Valle dei Nuraghi

Nuraghe Nurage´he bei Losa

Die Nuraghenkultur auf Sardinien besitzt sehr viele imposante Relikte aus der Frühgeschichte auf Sardinien. Nach Schätzungen geht sie zurück bis in das 3. bis 4. Jahrtausend vor Christus. Oft wird die Nuraghenkultur auf Sardinien auf gleicher Höhe mit der Megalithkultur gestellt. Jedoch wer intensiv vergleicht, entdeckt nur wenig Gemeinsamkeiten.

Es ist bevorzugt der Westen und die Inselmitte in der die Nuraghenkultur auf Sardinien bis heute eindeutige Spuren hinterlassen hat. Eindrucksvoll demonstriert dies eine weite und zugleich quellenreiche Weidesenke südlich von Sassari inmitten der landschaftlichen Region Logudora mit Meilogu auf Sardinien. Hier befindet sich das heute benannte Valle dei Nuraghi, das Campu di Cabu Abbas, welches soviel wie „Anfang des Wassers“ bedeutet.

Verteidigungsanlagen

Hier befinden sich zahlreiche Nuraghen. Diese sind aus Stein gebaut und sehr schnell erkennt man den Verteidigungsmechanismus dieser Nuraghen, die zum einem wie ein Erdhaufen, erdiger Hügel (Nuraghe) mit freier Sicht auf die einst fruchtbare Ebene und zum anderen, kennen die Nuraghen mehrere Rückzugspunkte innerhalb des ersten Mauerringes. Man schätzt, dass sich im Valle dei Nuraghi rund 32 solcher Nuraghen auf engstem Raums sich befinden.

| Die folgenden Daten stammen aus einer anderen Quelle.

(** * Wellness chat front ends: a shallow embedding of the two [App.js] files

    [src/ibm-proj/frontend/src/App.js] is the streaming wellness chat screen
    (component [WellnessChat]); [src/src/App.js] is the static chat shell.

    Conventions of the embedding.
    - A JavaScript string is a Rocq [string] holding its UTF-8 bytes; the
      operations the code uses ([startsWith], [slice], [split], [trim],
      [+=]) are written on these bytes.
    - Values coming out of [JSON.parse] are [JSValue]s; numbers are IEEE
      doubles, kept as an exact mantissa and binary exponent.
    - The network is an oracle: what [fetch], [getReader], [read] and
      [text] deliver is an argument of [sendMessage].  A chunk is the text
      [decoder.decode(value)] returned for one [reader.read()].
    - React state is a record.  A setter that is given a value is
      applied where the code calls it.  A function given to
      [setMessages] is run by React when it next renders, which is after
      the run of code that handed it over: the one function that reads
      data the code changes meanwhile, that of the [done] branch, is
      kept until then (see [Turn] and [commit]).  Toasts and [fetch]
      calls are recorded in an effect log; [console] output is not
      modelled. *)

From Stdlib Require Import String Ascii List ZArith Lia Bool Arith DecimalString.
Import ListNotations.
Open Scope string_scope.

(** ** JavaScript strings *)

Module JSString.

Definition LF : ascii := "010"%char.
Definition CR : ascii := "013"%char.
Definition TAB : ascii := "009"%char.
Definition QUOTE : ascii := "034"%char.

(** Text with double quotes in it is written below with single quotes:
    [quoted] puts the double quotes back. *)
Fixpoint quoted (s : string) : string :=
  match s with
  | EmptyString => EmptyString
  | String a r => String (if Ascii.eqb a "'" then QUOTE else a) (quoted r)
  end.

(** [s.startsWith(p)] *)
Definition startsWith (p s : string) : bool := String.prefix p s.

(** [s.slice(n)] for [0 <= n] *)
Fixpoint slice (n : nat) (s : string) : string :=
  match n, s with
  | O, _ => s
  | S _, EmptyString => EmptyString
  | S k, String _ r => slice k r
  end.

(** [s.split(c)] for a one-character separator: never the empty list. *)
Fixpoint split (c : ascii) (s : string) : list string :=
  match s with
  | EmptyString => [EmptyString]
  | String a r =>
      if Ascii.eqb a c then EmptyString :: split c r
      else match split c r with
           | h :: t => String a h :: t
           | [] => [String a EmptyString]
           end
  end.

(** [l.join(sep)] *)
Fixpoint join (sep : string) (l : list string) : string :=
  match l with
  | [] => EmptyString
  | [x] => x
  | x :: r => x ++ sep ++ join sep r
  end.

(** White space and line terminators of ECMAScript, as UTF-8:
    one byte (TAB, LF, VT, FF, CR, SP), two bytes (U+00A0) and three
    bytes (U+1680, U+2000..U+200A, U+2028, U+2029, U+202F, U+205F,
    U+3000, U+FEFF). *)
Definition is_ws1 (a : ascii) : bool :=
  let n := nat_of_ascii a in
  (((9 <=? n) && (n <=? 13)) || (n =? 32))%nat.

Definition is_ws2 (a b : ascii) : bool :=
  ((nat_of_ascii a =? 194) && (nat_of_ascii b =? 160))%nat.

Das Valle dei Nuraghi ist eines der Ausflugsziele auf Sardinien und durch die bereits zur Urzeiten errichteten Straßen und heutigen Verkehrsanbindungen mit Bus und Bahn können diese Nuraghen auch auf einer Individualreise zu selbst bestimmten Zeiten besichtigt werden. Im Zusammenhang mit der Kunst und der Kultur Sardinien empfiehlt es sich eine Ferienwohnung in Sassari zu wählen und dort aus sich unter anderem mit der Nuraghenkultur auf Sardinien zu beschäftigen.

Die derzeit einzige Nuraghe, die besichtigt werden kann ist die Nuraghe Santu Antine. Ihre gigantische Größe und ihre Dimensionen erinnern an einen königlichen Status und so wird sie unter anderem in sardischer Sprache sa dómo de du Rèi, die Königsnuraghe, genannt.